# [Work to be completed]
Only one span of the listing below should come back. It runs from the line with "#[export] Instance bucket_flat" through the line with "(vs : list heapDependency)", and each of its lines must be reproduced exactly.

# [Supplied records]

(* ===== verification/Heap.v ===== *)
(** * Heap: pointers, slices and the copies of the program

    Elsewhere in this library a pointer field is an [option] and a slice a [list],
    which is right only while nobody else writes through them.  Here they are
    addresses of a heap: the data of [plan] and [scheduler] as Go lays it out, and
    the copies the program makes where data crosses an ownership boundary
    ([cloneRDDNode], [cloneTask], [TaskOutput.Clone], [InputSnapshot.Clone]).
    [Layout] is what a type has for this: the value of the model that is read from
    the heap, and the addresses it is read through. *)

From S2P Require Import Prelude Plan Stages Shuffle Reports.
#[local] Open Scope Z_scope.

(** ** Memory *)

Notation loc := positive (only parsing).

(** A pointer may be nil; a slice is nil or a window of an array. *)
Definition pointer (A : Type) : Type := option loc.
Record window := mkWindow { wn_array : loc; wn_off : nat; wn_len : nat }.
Definition slice (A : Type) : Type := option window.
#[global] Typeclasses Opaque pointer slice.

Record heapDependency := mkHeapDependency {
  hd_Kind : DependencyKind;
  hd_ParentID : RDDID;
  hd_Narrow : pointer NarrowDependencySpec;
  hd_Shuffle : pointer ShuffleDependencySpec }.

Record heapNode := mkHeapNode {
  hn_ID : RDDID;
  hn_Name : string;
  hn_Operator : OperatorSpec;
  hn_Dependencies : slice heapDependency;
  hn_NumPartitions : Z;
  hn_Partitioner : pointer PartitionerSpec }.

Record heapOperation := mkHeapOperation {
  ho_Kind : StageOperationKind;
  ho_RDD : pointer RDDOperationSpec;
  ho_ShuffleRead : pointer ShuffleReadSpec }.

Record heapTask := mkHeapTask {
  ht_ID : TaskID;
  ht_StageID : StageID;
  ht_StageKind : StageKind;
  ht_PartitionID : PartitionID;
  ht_NumPartitions : Z;
  ht_Operations : slice heapOperation;
  ht_ShuffleWrite : pointer ShuffleWriteSpec;
  ht_FinalAction : pointer ActionSpec }.

Record heapMapOutput := mkHeapMapOutput {
  hm_Version : Z;
  hm_Attempt : AttemptIdentity;
  hm_NumMapPartitions : Z;
  hm_NumReducePartitions : Z;
  hm_Buckets : slice BucketMetadata }.

Record heapSnapshot := mkHeapSnapshot {
  hs_RunID : string;
  hs_JobID : JobID;
  hs_ShuffleID : ShuffleID;
  hs_StageID : StageID;
  hs_StageAttemptID : StageAttemptID;
  hs_NumMapPartitions : Z;
  hs_NumReducePartitions : Z;
  hs_Outputs : slice heapMapOutput }.

Record heapOutput := mkHeapOutput {
  hp_Records : slice any;
  hp_Count : Z;
  hp_ShuffleOutput : pointer heapMapOutput }.

(** ** The addresses in a value *)

Class Linked (H : Type) := refs : H -> gset loc.
#[export] Instance pointer_linked A : Linked (pointer A) := fun p => match p with Some l => {[l]} | None => ∅ end.
#[export] Instance slice_linked A : Linked (slice A) := fun s => match s with Some w => {[wn_array w]} | None => ∅ end.
#[export] Instance list_linked `{Linked H} : Linked (list H) := fun xs => ⋃ (refs <$> xs).
#[export] Instance dependency_linked : Linked heapDependency := fun d => refs (hd_Narrow d) ∪ refs (hd_Shuffle d).
#[export] Instance node_linked : Linked heapNode := fun n => refs (hn_Dependencies n) ∪ refs (hn_Partitioner n).
#[export] Instance operation_linked : Linked heapOperation := fun o => refs (ho_RDD o) ∪ refs (ho_ShuffleRead o).
#[export] Instance task_linked : Linked heapTask :=
  fun t => refs (ht_Operations t) ∪ refs (ht_ShuffleWrite t) ∪ refs (ht_FinalAction t).
#[export] Instance map_output_linked : Linked heapMapOutput := fun m => refs (hm_Buckets m).
#[export] Instance snapshot_linked : Linked heapSnapshot := fun s => refs (hs_Outputs s).
#[export] Instance output_linked : Linked heapOutput := fun o => refs (hp_Records o) ∪ refs (hp_ShuffleOutput o).

(** Data without an address. *)
Class Flat (A : Type) : Prop := flat : True.
#[export] Instance flat_linked `{Flat A} : Linked A := fun _ => ∅.
#[export] Instance partitioner_flat : Flat PartitionerSpec := I.
#[export] Instance narrow_flat : Flat NarrowDependencySpec := I.
#[export] Instance shuffle_flat : Flat ShuffleDependencySpec := I.
#[export] Instance rdd_operation_flat : Flat RDDOperationSpec := I.
#[export] Instance shuffle_read_flat : Flat ShuffleReadSpec := I.
#[export] Instance shuffle_write_flat : Flat ShuffleWriteSpec := I.
#[export] Instance action_flat : Flat ActionSpec := I.
#[export] Instance bucket_flat : Flat BucketMetadata := I.
#[export] Instance any_flat : Flat any := I.

(** What an address holds: a value behind a pointer, or an array. *)
Inductive cell :=
  | CPartitioner (v : PartitionerSpec) | CNarrow (v : NarrowDependencySpec) | CShuffle (v : ShuffleDependencySpec)
  | CDependencies (vs : list heapDependency)
  | CRDDOperation (v : RDDOperationSpec) | CShuffleRead (v : ShuffleReadSpec) | COperations (vs : list heapOperation)
  | CShuffleWrite (v : ShuffleWriteSpec) | CAction (v : ActionSpec)
  | CBuckets (vs : list BucketMetadata) | CMapOutput (v : heapMapOutput) | CMapOutputs (vs : list heapMapOutput)
  | CSnapshot (v : heapSnapshot) | CRecords (vs : list any).

Definition cell_refs (c : cell) : gset loc :=
  match c with
  | CPartitioner v => refs v | CNarrow v => refs v | CShuffle v => refs v
  | CDependencies vs => refs vs
  | CRDDOperation v => refs v | CShuffleRead v => refs v | COperations vs => refs vs
  | CShuffleWrite v => refs v | CAction v => refs v
  | CBuckets vs => refs vs | CMapOutput v => refs v | CMapOutputs vs => refs vs
  | CSnapshot v => refs v | CRecords vs => refs vs
  end.

Notation heap := (gmap positive cell) (only parsing).

(** A computation on the heap; none where Go's types exclude what it meets. *)
Definition heapM (A : Type) : Type := heap -> option (A * heap).
#[export] Instance heapM_ret : MRet heapM := fun A a h => Some (a, h).
#[export] Instance heapM_bind : MBind heapM := fun A B f m h => '(a, h) ← m h; f a h.

(** The types whose values have a cell. *)
Class Stored (A : Type) `{Linked A} := {
  inject : A -> cell;
  project : cell -> option A;
  project_inject a : project (inject a) = Some a;
  inject_project c a : project c = Some a -> c = inject a;
  cell_refs_inject a : cell_refs (inject a) = refs a }.

#[local] Ltac stored con proj := refine {| inject := con; project := proj |};
  [done|by intros []; try done; intros ? [= <-]|done].

#[export] Instance partitioner_stored : Stored PartitionerSpec.
Proof. stored CPartitioner (fun c => match c with CPartitioner v => Some v | _ => None end). Defined.
#[export] Instance narrow_stored : Stored NarrowDependencySpec.
Proof. stored CNarrow (fun c => match c with CNarrow v => Some v | _ => None end). Defined.
#[export] Instance shuffle_stored : Stored ShuffleDependencySpec.
Proof. stored CShuffle (fun c => match c with CShuffle v => Some v | _ => None end). Defined.
#[export] Instance dependencies_stored : Stored (list heapDependency).
Proof. stored CDependencies (fun c => match c with CDependencies v => Some v | _ => None end). Defined.
#[export] Instance rdd_operation_stored : Stored RDDOperationSpec.
Proof. stored CRDDOperation (fun c => match c with CRDDOperation v => Some v | _ => None end). Defined.
#[export] Instance shuffle_read_stored : Stored ShuffleReadSpec.
Proof. stored CShuffleRead (fun c => match c with CShuffleRead v => Some v | _ => None end). Defined.
#[export] Instance operations_stored : Stored (list heapOperation).
Proof. stored COperations (fun c => match c with COperations v => Some v | _ => None end). Defined.
#[export] Instance shuffle_write_stored : Stored ShuffleWriteSpec.
Proof. stored CShuffleWrite (fun c => match c with CShuffleWrite v => Some v | _ => None end). Defined.
#[export] Instance action_stored : Stored ActionSpec.
Proof. stored CAction (fun c => match c with CAction v => Some v | _ => None end). Defined.
#[export] Instance buckets_stored : Stored (list BucketMetadata).
Proof. stored CBuckets (fun c => match c with CBuckets v => Some v | _ => None end). Defined.
#[export] Instance map_output_stored : Stored heapMapOutput.
Proof. stored CMapOutput (fun c => match c with CMapOutput v => Some v | _ => None end). Defined.
#[export] Instance map_outputs_stored : Stored (list heapMapOutput).
Proof. stored CMapOutputs (fun c => match c with CMapOutputs v => Some v | _ => None end). Defined.
#[export] Instance snapshot_stored : Stored heapSnapshot.
Proof. stored CSnapshot (fun c => match c with CSnapshot v => Some v | _ => None end). Defined.
#[export] Instance records_stored : Stored (list any).
Proof. stored CRecords (fun c => match c with CRecords v => Some v | _ => None end). Defined.

(** Reading through an address, and allocating one. *)
Definition load `{Stored A} (h : heap) (l : loc) : option A := h !! l ≫= project.
Definition loadWindow `{Stored (list A)} (h : heap) (w : window) : option (list A) :=
  vs ← load h (wn_array w);
  if bool_decide (wn_off w + wn_len w <= length vs)%nat then Some (take (wn_len w) (drop (wn_off w) vs)) else None.
Definition deref `{Stored A} (l : loc) : heapM A := fun h => v ← load h l; Some (v, h).
Definition elements `{Stored (list A)} (w : window) : heapM (list A) := fun h => vs ← loadWindow h w; Some (vs, h).
Definition new `{Stored A} (v : A) : heapM loc :=
  fun h => let l := fresh (dom h) in Some (l, <[l := inject v]> h).
Definition newArray `{Stored (list A)} (vs : list A) : heapM window :=
  l ← new vs; mret (mkWindow l 0 (length vs)).

(** ** The copies *)

(** [if p != nil { v := *p; ...; clone = &v }], the dots being [f]. *)
Definition clonePointer `{Stored A} (f : A -> heapM A) (p : pointer A) : heapM (pointer A) :=
  match p with
  | None => mret None
  | Some l => v ← deref l; v' ← f v; l' ← new v'; mret (Some l')
  end.

(** A fresh array of the copied elements: nil only for nil ([make]), or for every
    empty slice ([append] to nil). *)
Definition cloneSlice `{Stored (list A)} (f : A -> heapM A) (s : slice A) : heapM (slice A) :=
  match s with
  | None => mret None
  | Some w => vs ← elements w; vs' ← mapM f vs; w' ← newArray vs'; mret (Some w')
  end.
Definition appendNil `{Stored (list A)} (f : A -> heapM A) (s : slice A) : heapM (slice A) :=
  match s with
  | None => mret None
  | Some w =>
      vs ← elements w;
      if bool_decide (vs = []) then mret None else (vs' ← mapM f vs; w' ← newArray vs'; mret (Some w'))
  end.

Definition cloneDependency (dependency : heapDependency) : heapM heapDependency :=
  narrow ← clonePointer mret (hd_Narrow dependency);
  shuffle ← clonePointer mret (hd_Shuffle dependency);
  mret (mkHeapDependency (hd_Kind dependency) (hd_ParentID dependency) narrow shuffle).

Definition cloneRDDNode (node : heapNode) : heapM heapNode :=
  partitioner ← clonePointer mret (hn_Partitioner node);
  dependencies ← cloneSlice cloneDependency (hn_Dependencies node);
  mret (mkHeapNode (hn_ID node) (hn_Name node) (hn_Operator node) dependencies (hn_NumPartitions node) partitioner).

Definition cloneStageOperation (operation : heapOperation) : heapM heapOperation :=
  rdd ← clonePointer mret (ho_RDD operation);
  shuffleRead ← clonePointer mret (ho_ShuffleRead operation);
  mret (mkHeapOperation (ho_Kind operation) rdd shuffleRead).
Definition cloneStageOperations : slice heapOperation -> heapM (slice heapOperation) := cloneSlice cloneStageOperation.
Definition cloneShuffleWrite : pointer ShuffleWriteSpec -> heapM (pointer ShuffleWriteSpec) := clonePointer mret.
Definition cloneAction : pointer ActionSpec -> heapM (pointer ActionSpec) := clonePointer mret.

Definition cloneTask (task : heapTask) : heapM heapTask :=
  operations ← cloneStageOperations (ht_Operations task);
  write ← cloneShuffleWrite (ht_ShuffleWrite task);
  action ← cloneAction (ht_FinalAction task);
  mret (mkHeapTask (ht_ID task) (ht_StageID task) (ht_StageKind task) (ht_PartitionID task) (ht_NumPartitions task)
          operations write action).

(** [Clone] of an output keeps an empty slice; its buckets are appended to an empty
    slice without capacity, which is nil only for nil. *)
Definition cloneBuckets (copy : slice BucketMetadata -> heapM (slice BucketMetadata)) (m : heapMapOutput) : heapM heapMapOutput :=
  buckets ← copy (hm_Buckets m);
  mret (mkHeapMapOutput (hm_Version m) (hm_Attempt m) (hm_NumMapPartitions m) (hm_NumReducePartitions m) buckets).
Definition TaskOutput_Clone (o : heapOutput) : heapM heapOutput :=
  records ← cloneSlice mret (hp_Records o);
  shuffleOutput ← clonePointer (cloneBuckets (cloneSlice mret)) (hp_ShuffleOutput o);
  mret (mkHeapOutput records (hp_Count o) shuffleOutput).

Definition InputSnapshot_Clone (s : heapSnapshot) : heapM heapSnapshot :=
  outputs ← appendNil (cloneBuckets (appendNil mret)) (hs_Outputs s);
  mret (mkHeapSnapshot (hs_RunID s) (hs_JobID s) (hs_ShuffleID s) (hs_StageID s) (hs_StageAttemptID s)
          (hs_NumMapPartitions s) (hs_NumReducePartitions s) outputs).
Definition CloneInput : pointer heapSnapshot -> heapM (pointer heapSnapshot) := clonePointer InputSnapshot_Clone.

# [Result of the exercise]
#[export] Instance bucket_flat : Flat BucketMetadata := I.
#[export] Instance any_flat : Flat any := I.

(** What an address holds: a value behind a pointer, or an array. *)
Inductive cell :=
  | CPartitioner (v : PartitionerSpec) | CNarrow (v : NarrowDependencySpec) | CShuffle (v : ShuffleDependencySpec)
  | CDependencies (vs : list heapDependency)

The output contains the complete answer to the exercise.